*INSTRUCTIONS TO FOLLOW*
For the entries below, repeat exactly each line starting with the one that contains "- apply pattern_line." and going on through the one that contains "eapply moves_join; [exact moves_flags|].", and no others.
-------------------------
Lemma read_primary : Forall2 reads (primary_lines i info) (primary_meaning i info).
Proof using Hi Hs.
  destruct Hs as [Epid Hc Hj H16 Hsq Hr Hp Hsz _ _ Hu]. destruct (Hp SINGLE_PKT) as [P48 P32 P16].
  unfold size_fits in Hsz. unfold primary_lines, primary_meaning. rewrite Epid. set (pkt := Info.seq_pkt info SINGLE_PKT) in *.
  widths. unfold MIN_PKT_SIZE, MAX_PKT_SIZE, PG_ETHER_MIN_LEN, PG_ETHER_MAX_LEN in Hsz.
  assert (∀ v, in_word 16 v → 0 ≤ v < 2 ^ 31) as H31 by (intros v Hv; unfold in_word in Hv; lia).
  assert (∀ name idx v c, in_word 16 v → In (name, idx) [("count", 0); ("size", 1); ("rate", 2); ("burst", 3); ("sport", 5);
      ("dport", 6); ("prime", 7); ("vlan", 9); ("seq_cnt", 11)]%string →
    set_number idx (str name) (dec v) = Ok [c] → reads (ln [str "set"; dec i; str name; dec v]) (does i c)) as Hset.
  { intros name idx v c Hv Hin E. pose proof (H31 v Hv).
    apply (set_line name idx); [apply dec_wordy; lia|apply dec_number; lia|exact Hin|exact E]. }
  apply Forall2_app; [lines; [..|constructor]|apply Forall2_app].
  - apply (set_line "count" 0); [unfold dec_l; rewrite wrap_small by (unfold in_word; lia); apply show_wordy; lia| |cbn; tauto|].
    + unfold dec_l. rewrite wrap_small by (unfold in_word; lia). apply digit_number, show_digit_first. lia.
    + unfold set_number. cbv zeta. by rewrite atoi_w_dec_l.
  - apply (set_line "size" 1); [apply dec_wordy; unfold PG_ETHER_CRC_LEN in *; lia|apply dec_number; unfold PG_ETHER_CRC_LEN in *; lia|cbn; tauto|].
    unfold set_number. rewrite valid_pkt_size_dec by (unfold PG_ETHER_CRC_LEN in *; lia). done.
  - destruct Hr as [Hw Hn]. apply (set_line "rate" 2); [exact Hw|exact Hn|cbn; tauto|done].
  - apply (Hset "burst"%string 3); [done|cbn; tauto|]. unfold set_number. cbv zeta. by rewrite atoi_w32_dec.
  - apply (Hset "sport"%string 5); [done|cbn; tauto|]. unfold set_number. cbv zeta. by rewrite atoi_w32_dec.
  - apply (Hset "dport"%string 6); [done|cbn; tauto|]. unfold set_number. cbv zeta. by rewrite atoi_w32_dec.
  - apply (Hset "prime"%string 7); [done|cbn; tauto|]. unfold set_number. cbv zeta. by rewrite atoi_w32_dec.
  - apply type_line.
  - apply proto_line.
  - apply (ip_lines (ntohl (Pkt.ip_dst_addr pkt)) (ntohl (Pkt.ip_dst_addr pkt)) 0); apply bswap32_range.
  - apply (ip_lines (ntohl (Pkt.ip_src_addr pkt)) (ntohl (Pkt.ip_src_addr pkt)) (Pkt.ip_mask pkt)); apply bswap32_range.
  - apply mac_line; [cbn; tauto|done].
  - apply mac_line; [cbn; tauto|done].
  - apply (Hset "vlan"%string 9); [done|cbn; tauto|]. unfold set_number. cbv zeta. by rewrite atoi_w32_dec, wrap_small.
  - apply reads_blank.
  - apply pattern_line.
  - cbv zeta in Hu |- *. destruct (Info.fill_pattern_type info); try constructor.
    destruct (cstring 16 (Info.user_pattern info)) as [|c u]; [constructor|]. destruct Hu as [Hu|[Hu Hst]]; [done|].
    lines; [by apply user_line|constructor].
  - lines; [..|constructor].
    + apply reads_blank.
    + by apply jitter_line.
    + apply (able_line _ "mpls" Enable_mpls). cbn; tauto.
    + by apply mpls_line.
    + apply (able_line _ "qinq" Enable_qinq). cbn; tauto.
    + by apply qinqids_line.
    + apply (able_line _ "gre" Enable_gre). cbn; tauto.
    + apply (able_line _ "gre_eth" Enable_gre_eth). cbn; tauto.
    + apply (able_line _ "vxlan" Enable_vxlan). cbn; tauto.
    + by apply vxlan_line.
Qed.
Lemma moves_port rnd : ∃ h, moves i (mjoin (port_meaning i info rnd)) h ∧ ∀ i0, h (settings i0) = restored (settings i0).
Proof using Hi Hnd Hin Hs Hr.
  assert (∀ n, moves i (mjoin (replicate n [])) id) as Hn.
  { intros n. apply moves_still, Forall_replicate, moves_nil. }
  assert (moves i (mjoin (match Info.pcap info with Some _ => replicate 4 [] | None => [] end)) id) as Hp.
  { destruct (Info.pcap info); [apply (Hn 4%nat)|apply (Hn 0%nat)]. }
  eexists. split.
  - unfold port_meaning.
    eapply moves_join; [apply (Hn 6%nat)|]. eapply moves_join; [exact moves_primary|]. eapply moves_join; [apply (Hn 2%nat)|].
    eapply moves_join; [exact moves_flags|]. eapply moves_join; [apply (Hn 2%nat)|]. eapply moves_join; [exact moves_range|].
    eapply moves_join; [apply (Hn 2%nat)|]. eapply moves_join; [exact moves_rate|]. eapply moves_join; [apply (Hn 2%nat)|].
    eapply moves_join; [exact moves_seqs|]. eapply moves_join; [exact Hp|]. eapply moves_join; [apply (Hn 1%nat)|].
    apply moves_rnd.
  - intros i0. unfold settings, restored, primary_saved, range_saved, restore_pkt, sized, type_saved, proto_saved.
    generalize (Info.seq_pkt i0 SINGLE_PKT) pkt (tst_bits (Info.port_flags info) SEND_LATENCY_PKTS).
    generalize (u32 (Info.transmit_count info)) timed resized typed clamp_size.
    intros. vm_compute. reflexivity.
Qed.
End Saved.

(** Loading a saved port *)
Lemma restores `{Env} `{Texts} (i : Z) (info : port_info_t) (rnd : rnd_bits_t) (c : console) (i0 : port_info_t) :
  0 ≤ i < 64 → NoDup devs → i ∈ devs → saveable i info → rnd_fits rnd → restorable info →
  ports_ok c → ports c i = Some i0 →
  ∃ c' i1, run_lines (port_lines i info rnd) c = Ok c' ∧ ports_ok c' ∧ ports c' i = Some i1 ∧
    settings i1 = restored info (settings i0) ∧ ∀ p, p ≠ i → ports c' p = ports c p.
Proof.
  intros Hi Hnd Hin Hs Hf Hr Hc Hp. destruct (moves_port i Hi Hnd Hin info Hs Hr rnd) as (h & Hm & Eh).
  destruct (Hm c i0 Hc Hp) as (c' & i1 & E & Hc' & Hp' & Es & Ho). exists c', i1.
  rewrite (run_reads _ _ c (read_port i Hi info Hs rnd Hf)), E. by rewrite <-Eh.
Qed.

(** ** The properties *)

(** Every line that [pktgen_script_save] writes for a port is a line the
    console understands, or refuses: loading the section does exactly the
    commands of [port_meaning], in their order, for any values of the port's
    fields.  Where the meaning of a line is no command, or not the one that would
    set the saved value, the saved setting is lost. *)
Theorem script_read_back `{Env} `{Texts} (i : Z) (info : port_info_t) (rnd : rnd_bits_t) (c : console) :
  0 ≤ i < 64 → saveable i info → rnd_fits rnd →
  run_lines (port_lines i info rnd) c = defined_as (run_steps (mjoin (port_meaning i info rnd)) c).
Proof. intros Hi Hs Hr. apply run_reads. by apply read_port. Qed.

(** Saving a port and loading the file: in any state the whole section runs,
    port [i] gets the saved transmit count (modulo 2^32), prime count, jitter,
    fill pattern, sequence count, range page, apart from its tunnel identifiers,
    and single packet as [restore_pkt] says, and every other port stays as it is.
    The burst is set to 64, whatever was saved. *)
Theorem port_restored `{Env} `{Texts} (i : Z) (info : port_info_t) (rnd : rnd_bits_t) (c : console) (i0 : port_info_t) :
  0 ≤ i < 64 → NoDup devs → i ∈ devs → saveable i info → rnd_fits rnd → restorable info →
  ports_ok c → ports c i = Some i0 →
  ∃ c' i1, run_lines (port_lines i info rnd) c = Ok c' ∧ ports_ok c' ∧ ports c' i = Some i1 ∧
    settings i1 = restored info (settings i0) ∧ ∀ p, p ≠ i → ports c' p = ports c p.
Proof. apply restores. Qed.

(** ** Witnesses *)

(** A saved port: defaults, a range of UDP packets, one sequence packet *)
Definition plain_texts : Texts := {|
  fmt_g := λ _, str "100"; pktgen_version := []; copyright_msg := []; powered_by := []; argv0 := str "pktgen"; args := [];
  enabled := [0]; primary := true; nb_rxd := 1024; nb_txd := 1024; rows := 24; cols := 80;
  link_state := λ _, str "up"; filename := λ _, [] |}.
Definition saved_port : port_info_t :=
  info fresh_port <| Info.pid := 1 |> <| Info.transmit_count := 1000 |> <| Info.seqCnt := 1 |>
    <| Info.seq_pkt := λ _, Pkt.zero <| Pkt.pktSize := 60 |> <| Pkt.ethType := PG_ETHER_TYPE_IPv4 |>
         <| Pkt.ip_mask := 0xFFFFFF00 |> <| Pkt.sport := 1234 |> |>
    <| Info.range ::= λ r, r <| Rng.ip_proto := PG_IPPROTO_UDP |> <| Rng.vlan_id := 1 |> <| Rng.vlan_id_min := 1 |>
         <| Rng.vlan_id_max := 4095 |> <| Rng.pkt_size := 60 |> <| Rng.pkt_size_min := 60 |> <| Rng.pkt_size_max := 1514 |> |>.

Lemma saved_port_saveable : @saveable plain_texts 1 saved_port.
Proof.
  by split; repeat constructor.
Qed.

Lemma saved_port_restorable : restorable saved_port.
Proof.
  split.
  - split; cbn; try done. split; try done. intros i j _ _ _ _. by rewrite Z.testbit_0_l.
  - done.
  - by vm_compute.
  - by split; repeat constructor.
Qed.

Lemma script_read_back_witness :
  @run_lines lab (@port_lines plain_texts 1 saved_port rnd_bits_zero) lab_console =
  defined_as (@run_steps lab (mjoin (@port_meaning lab plain_texts 1 saved_port rnd_bits_zero)) lab_console).
Proof.
  apply (@script_read_back lab plain_texts 1 saved_port rnd_bits_zero lab_console); [lia|apply saved_port_saveable|by repeat constructor].
Defined.
(* ===== verification/LuaFacts.v ===== *)
(** * What Lua calls do

    Every call keeps the ports well formed; where console and Lua have a command
    with the same name, they do the same; and where they do not. *)
From Stdlib Require Import Floats.SpecFloat Ascii String.
From S2P Require Import Prelude Mem PortInfo RandomBits Headers Pacing Commands Session Capture.
From S2P Require Import Inet Strings PortList CliMap CliFacts Console ConsoleFacts Lines Save SaveWords Lua LuaReports.

(** ** The invariant *)

Section Ok.
Context `{Env} `{Lua} `{Devices}.

Definition fun_ok (f : lua_fun) : Prop := ∀ args c c' vs, f args c = Ok (c', vs) → ports_ok c → ports_ok c'.

Lemma do_steps_ok ss c c' vs : Forall step_ok ss → do_steps ss c = Ok (c', vs) → ports_ok c → ports_ok c'.
Proof.
  unfold do_steps, no_values. intros Hs E Hc. destruct (run_steps ss c) as [c1|] eqn:E1; [|done].
  injection E as <- _. by eapply run_steps_ok.
Qed.

Lemma shown_ok : Forall step_ok shown.
Proof. by constructor. Qed.

Lemma foreach_lua_ok pl acts after c c' vs :
  all (λ f, ∀ pid, Forall act_ok (f pid)) acts → Forall step_ok after →
  foreach pl acts after c = Ok (c', vs) → ports_ok c → ports_ok c'.
Proof.
  intros Ha Hs. unfold foreach. destruct acts as [f| |].
  - apply do_steps_ok. constructor; [|done]. intros b pid. by apply (Ha f eq_refl).
  - destruct (selects pl c); [done|]. by apply do_steps_ok.
  - destruct (selects pl c); [done|]. by apply do_steps_ok.
Qed.

Lemma commands_acts cs : all (Forall cmd_ok) cs → all (λ f : Z → list action, ∀ pid, Forall act_ok (f pid)) (commands cs).
Proof. intros Hc f. destruct cs as [l| |]; cbn [commands]; intros [= <-] pid. apply Forall_fmap. by apply (Hc l). Qed.

(** A bind that gave a result *)
Lemma bind_ok {A B} (m : res A) (f : A → res B) b : m ≫= f = Ok b → ∃ a, m = Ok a ∧ f a = Ok b.
Proof. destruct m as [a| |]; [by exists a|done..]. Qed.

Lemma on_ports_ok n cs after : (∀ args, all (Forall cmd_ok) (cs args)) → Forall step_ok after → fun_ok (on_ports n cs after).
Proof.
  intros Hc Hs args c c' vs E Ho. unfold on_ports in E. apply bind_ok in E as (_ & _ & E). apply bind_ok in E as (pl & _ & E).
  eapply foreach_lua_ok; [apply commands_acts, Hc|exact Hs|exact E|exact Ho].
Qed.
Lemma on_ports_with_ok {A} n (read : list lua_value → res A) cs after (P : A → Prop) :
  (∀ args, all P (read args)) → (∀ a args, P a → all (Forall cmd_ok) (cs a args)) → Forall step_ok after →
  fun_ok (on_ports_with n read cs after).
Proof.
  intros Hr Hc Hs args c c' vs E Ho. unfold on_ports_with in E. apply bind_ok in E as (_ & _ & E). apply bind_ok in E as (pl & _ & E).
  apply bind_ok in E as (a & Ea & E).
  eapply foreach_lua_ok; [apply commands_acts, Hc, (Hr args), Ea|exact Hs|exact E|exact Ho].
Qed.
Lemma on_ports_do_ok n acts after :
  (∀ args, all (λ f : Z → list action, ∀ pid, Forall act_ok (f pid)) (acts args)) → Forall step_ok after → fun_ok (on_ports_do n acts after).
Proof.
  intros Hc Hs args c c' vs E Ho. unfold on_ports_do in E. apply bind_ok in E as (_ & _ & E). apply bind_ok in E as (pl & _ & E).
  eapply foreach_lua_ok; [apply Hc|exact Hs|exact E|exact Ho].
Qed.
(** Functions that look at their arguments and then run steps *)
Lemma steps_fun_ok {A} n (read : list lua_value → res A) (ss : A → list step) :
  (∀ a, Forall step_ok (ss a)) → fun_ok (λ args c, _ ← argc args n; a ← read args; do_steps (ss a) c).
Proof. intros Hs args c c' vs E Ho. do 2 (apply bind_ok in E as (? & _ & E)). by eapply do_steps_ok. Qed.
Lemma const_fun_ok ss : Forall step_ok ss → fun_ok (λ _ c, do_steps ss c).
Proof. intros Hs args c c' vs E Ho. by eapply do_steps_ok. Qed.
(* ===== verification/Startup.v ===== *)
(** * Start-up

    [main] and [pktgen_parse_args] of [app/pktgen-main.c] and [pktgen_config_ports]
    of [app/pktgen-port-cfg.c]: from the options of the command line to the state in
    which the cores are launched.  What the operating system and the drivers
    answer is in the class [Boot]; where the program ends with a message, as where
    its behaviour is not defined, there is no state. *)
From Stdlib Require Import Floats.SpecFloat Ascii String.
From S2P Require Import Prelude Mem PortInfo RandomBits Headers L2p Strings Pacing Commands Mbuf Burst Session Capture PcapFile.
From S2P Require Import PortList CliMap Console ConsoleFacts.

(** ** Options *)

(** What [getopt_long] finds, with its argument; [Long n] is the value of entry [n]
    of [lgopts]. *)
Inductive opt :=
  | Opt_p (arg : list Z) | Opt_f (file : list Z) | Opt_l (file : list Z) | Opt_m (matrix : list Z)
  | Opt_s (stream : list Z) | Opt_P | Opt_N | Opt_G | Opt_g (address : list Z) | Opt_T | Opt_v | Opt_h
  | Long (n : nat) | Bad_option.

Definition NUMA_SUPPORT_FLAG := Z.shiftl 1 3.
Definition IS_SERVER_FLAG := Z.shiftl 1 4.
Definition ENABLE_GUI_FLAG := Z.shiftl 1 5.
Definition ENABLE_THEME_FLAG := Z.shiftl 1 11.
Definition DEFAULT_PORTS_PER_PAGE := 4.

(** The files opened for a port: those of its queues, and its own, which may be the
    first of them *)
Inductive own_file := Single (file : list Z) | First_of_list.
Record stream := mk_stream { own : option own_file; pcaps : list (list Z) }.

(** What the options set *)
Record settings := mk_settings {
  flags : Z; matrix : l2p_t; hostname : list Z; socket_port : Z; verbose : bool; hw_strip_crc : Z;
  cmdfiles : list (list Z); log_file : option (list Z); streams : Z → stream }.
#[global] Instance eta_settings : Eta settings := λ s,
  mk_settings (flags s) (matrix s) (hostname s) (socket_port s) (verbose s) (hw_strip_crc s) (cmdfiles s) (log_file s)
    (streams s).

(** The options [lgopts]: no entry has a value of its own. *)
Definition lgopts_val : list Z := [0; 0].
(* ===== verification/_CoqProject ===== *)
-Q . S2P
Prelude.v
Constants.v
GoSlice.v
Pool.v
ByteQueue.v
RingBuf.v
Spsc.v
StaticBuf.v
TelnetParser.v
ParserSpec.v
ParserProps.v
Wire.v
Options.v
QMethod.v
NetConn.v
TelnetConn.v
ConnWriter.v
ConnReader.v
ConnLine.v
LineStream.v
ConnSession.v
ConnTalk.v
ConnProps.v
ConnShared.v
ConnSharedProps.v
ConnAlone.v
ConnRaces.v
ConnType.v
Msdp.v
GoText.v
Utils.v
UtilsProps.v
Color.v
Mud.v
Mccp.v
Server.v
ServerProps.v
Examples.v
Sessions.v
ExamplesProps.v
(* ===== verification/GoSlice.v ===== *)
(** * Slices: Go's byte slices over their backing array.

    Every slice the package keeps ([Ring.buf], [StaticBuffer.buf], the pooled
    buffers) starts at the base of its array, so a slice is the array (its
    length is the capacity) and the slice's length. Operations that Go checks
    at run time return [None] when Go panics. *)
From S2P Require Import Prelude.

Record Slice := MkSlice { sl_arr : bytes; sl_len : Z }.

Definition nil_slice : Slice := MkSlice [] 0.

(** [cap(s)] and the bytes [s[0:len(s)]]. *)
Definition sl_cap (s : Slice) : Z := zlen (sl_arr s).
Definition sl_bytes (s : Slice) : bytes := take (Z.to_nat (sl_len s)) (sl_arr s).

(** [s == nil]. The package makes no slice of capacity 0 but the nil one. *)
Definition sl_is_nil (s : Slice) : bool := sl_cap s =? 0.

(** [make([]byte, n)] *)
Definition sl_make (n : Z) : option Slice :=
  if n <? 0 then None else Some (MkSlice (replicate (Z.to_nat n) 0) n).

(** [s[:n]] *)
Definition sl_reslice (s : Slice) (n : Z) : option Slice :=
  if (0 <=? n) && (n <=? sl_cap s) then Some (MkSlice (sl_arr s) n) else None.

(** [s[i]] and [s[i] = b] *)
Definition sl_get (s : Slice) (i : Z) : option byte :=
  if (0 <=? i) && (i <? sl_len s) then sl_arr s !! Z.to_nat i else None.

Definition sl_set (s : Slice) (i : Z) (b : byte) : option Slice :=
  if (0 <=? i) && (i <? sl_len s)
  then Some (MkSlice (<[Z.to_nat i := b]> (sl_arr s)) (sl_len s)) else None.

(** Overwrite an array from an offset on. *)
Definition write_at (arr : bytes) (off : Z) (p : bytes) : bytes :=
  take (Z.to_nat off) arr ++ p ++ drop (Z.to_nat off + length p) arr.

(** How far [append] grows an array that is too short is left open by the Go
    specification, which asks only that the values fit. *)
Class GrowPolicy := {
  grow_cap : Z -> Z -> Z;
  grow_cap_fits : forall old need, need <= grow_cap old need
}.

(** One policy the specification allows, for concrete runs. *)
Definition doubling : GrowPolicy.
Proof. refine {| grow_cap old need := Z.max need (2 * old) |}. lia. Defined.

(** [append(s, p...)]: in place while the capacity allows, else into a new array. *)
Definition sl_append `{GrowPolicy} (s : Slice) (p : bytes) : Slice :=
  let need := sl_len s + zlen p in
  if need <=? sl_cap s then MkSlice (write_at (sl_arr s) (sl_len s) p) need
  else MkSlice (sl_bytes s ++ p ++
                replicate (Z.to_nat (grow_cap (sl_cap s) need - need)) 0) need.

(** ** Well-formed slices *)

Definition sl_wf (s : Slice) : Prop := 0 <= sl_len s <= sl_cap s.

Lemma sl_bytes_len s : sl_wf s -> zlen (sl_bytes s) = sl_len s.
Proof. intros H. by apply zlen_take. Qed.

Lemma sl_make_wf n s : sl_make n = Some s -> sl_wf s /\ sl_len s = n /\ sl_cap s = n.
Proof.
  unfold sl_make, sl_wf, sl_cap, zlen. cmp; [done|]. intros [= <-]; simpl.
  rewrite length_replicate. lia.
Qed.

Lemma sl_reslice_Some s n :
  0 <= n <= sl_cap s -> sl_reslice s n = Some (MkSlice (sl_arr s) n).
Proof. unfold sl_reslice. intros. repeat cmp; simpl; done || lia. Qed.

Lemma sl_get_Some s i :
  sl_wf s -> 0 <= i < sl_len s -> exists b, sl_get s i = Some b.
Proof.
  unfold sl_get, sl_wf, sl_cap, zlen. intros Hwf Hi. repeat cmp; simpl; try lia.
  apply lookup_lt_is_Some. lia.
Qed.

Lemma sl_set_Some s i b :
  0 <= i < sl_len s ->
  sl_set s i b = Some (MkSlice (<[Z.to_nat i := b]> (sl_arr s)) (sl_len s)).
Proof. unfold sl_set. intros. repeat cmp; simpl; done || lia. Qed.

Lemma length_write_at arr off p :
  0 <= off -> off + zlen p <= zlen arr -> length (write_at arr off p) = length arr.
Proof.
  unfold write_at, zlen. intros. rewrite !length_app, length_take, length_drop. lia.
Qed.

Lemma sl_append_len `{GrowPolicy} s p : sl_len (sl_append s p) = sl_len s + zlen p.
Proof. unfold sl_append. by cmp. Qed.

Lemma sl_append_bytes `{GrowPolicy} s p :
  sl_wf s -> sl_bytes (sl_append s p) = sl_bytes s ++ p.
Proof.
  intros Hwf. pose proof (sl_bytes_len s Hwf) as Hl. unfold sl_wf, sl_cap, zlen in *.
  unfold sl_append, sl_cap, zlen. cmp; unfold sl_bytes; simpl.
  - unfold write_at. rewrite app_assoc.
    apply take_app_length'. rewrite length_app, length_take. lia.
  - rewrite app_assoc. apply take_app_length'.
    fold (sl_bytes s). rewrite length_app. lia.
Qed.

Lemma sl_append_wf `{GrowPolicy} s p : sl_wf s -> sl_wf (sl_append s p).
Proof.
  intros Hwf. pose proof (sl_bytes_len s Hwf) as Hl. unfold sl_wf in *.
  rewrite sl_append_len. pose proof (zlen_nonneg p). split; [lia|].
  unfold sl_append. cmp; unfold sl_cap in *; simpl.
  - unfold zlen at 2. rewrite length_write_at by lia. unfold zlen in *. lia.
  - rewrite !zlen_app, Hl. unfold zlen at 3. lia.
Qed.

(** Appending within the capacity neither moves nor resizes the array. *)
Lemma sl_append_cap `{GrowPolicy} s p :
  sl_wf s -> sl_len s + zlen p <= sl_cap s -> sl_cap (sl_append s p) = sl_cap s.
Proof.
  unfold sl_wf, sl_append, sl_cap. intros. cmp; [|lia]. simpl. unfold zlen at 1.
  rewrite length_write_at by lia. done.
Qed.

#[export] Hint Resolve sl_append_wf : telnet.
(* ===== verification/RingBuf.v ===== *)
(** * Ring: the ring buffer of [buffer.go], one operation at a time.

    Indices are free-running uint32 counters, masked at each access. The state
    is the Go struct; the operations return [None] where Go panics (an index
    out of range, as after [Free]). One goroutine at a time. *)
From S2P Require Import Prelude GoSlice Pool ByteQueue.

Record Ring := MkRing { rbuf : Slice; mask : Z; rhead : Z; wtail : Z }.

(** ** Operations *)

(** The smearing of [NewRing] that rounds a size up to a power of two. *)
Definition round_pow2 (size : Z) : Z :=
  let s := size - 1 in
  let s := Z.lor s (Z.shiftr s 1) in
  let s := Z.lor s (Z.shiftr s 2) in
  let s := Z.lor s (Z.shiftr s 4) in
  let s := Z.lor s (Z.shiftr s 8) in
  let s := Z.lor s (Z.shiftr s 16) in
  s + 1.

Definition NewRing (choice : nat) (P : Pools) (size : Z) : option (Ring * Pools) :=
  let size := if size <=? 0 then 4096 else size in
  let size := round_pow2 size in
  '(b, P') ← getBuf choice P size;
  Some (MkRing b (u32 (size - 1)) 0 0, P').

Definition Free (r : Ring) (P : Pools) : Ring * Pools :=
  if sl_is_nil (rbuf r) then (r, P)
  else (MkRing nil_slice (mask r) (rhead r) (wtail r), putBuf P (rbuf r)).

Definition Len (r : Ring) : Z := u32 (wtail r - rhead r).
Definition Cap (r : Ring) : Z := mask r.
-------------------------
*RESPONSE*
  - apply pattern_line.
  - cbv zeta in Hu |- *. destruct (Info.fill_pattern_type info); try constructor.
    destruct (cstring 16 (Info.user_pattern info)) as [|c u]; [constructor|]. destruct Hu as [Hu|[Hu Hst]]; [done|].
    lines; [by apply user_line|constructor].
  - lines; [..|constructor].
    + apply reads_blank.
    + by apply jitter_line.
    + apply (able_line _ "mpls" Enable_mpls). cbn; tauto.
    + by apply mpls_line.
    + apply (able_line _ "qinq" Enable_qinq). cbn; tauto.
    + by apply qinqids_line.
    + apply (able_line _ "gre" Enable_gre). cbn; tauto.
    + apply (able_line _ "gre_eth" Enable_gre_eth). cbn; tauto.
    + apply (able_line _ "vxlan" Enable_vxlan). cbn; tauto.
    + by apply vxlan_line.
Qed.
Lemma moves_port rnd : ∃ h, moves i (mjoin (port_meaning i info rnd)) h ∧ ∀ i0, h (settings i0) = restored (settings i0).
Proof using Hi Hnd Hin Hs Hr.
  assert (∀ n, moves i (mjoin (replicate n [])) id) as Hn.
  { intros n. apply moves_still, Forall_replicate, moves_nil. }
  assert (moves i (mjoin (match Info.pcap info with Some _ => replicate 4 [] | None => [] end)) id) as Hp.
  { destruct (Info.pcap info); [apply (Hn 4%nat)|apply (Hn 0%nat)]. }
  eexists. split.
  - unfold port_meaning.
    eapply moves_join; [apply (Hn 6%nat)|]. eapply moves_join; [exact moves_primary|]. eapply moves_join; [apply (Hn 2%nat)|].
    eapply moves_join; [exact moves_flags|]. eapply moves_join; [apply (Hn 2%nat)|]. eapply moves_join; [exact moves_range|].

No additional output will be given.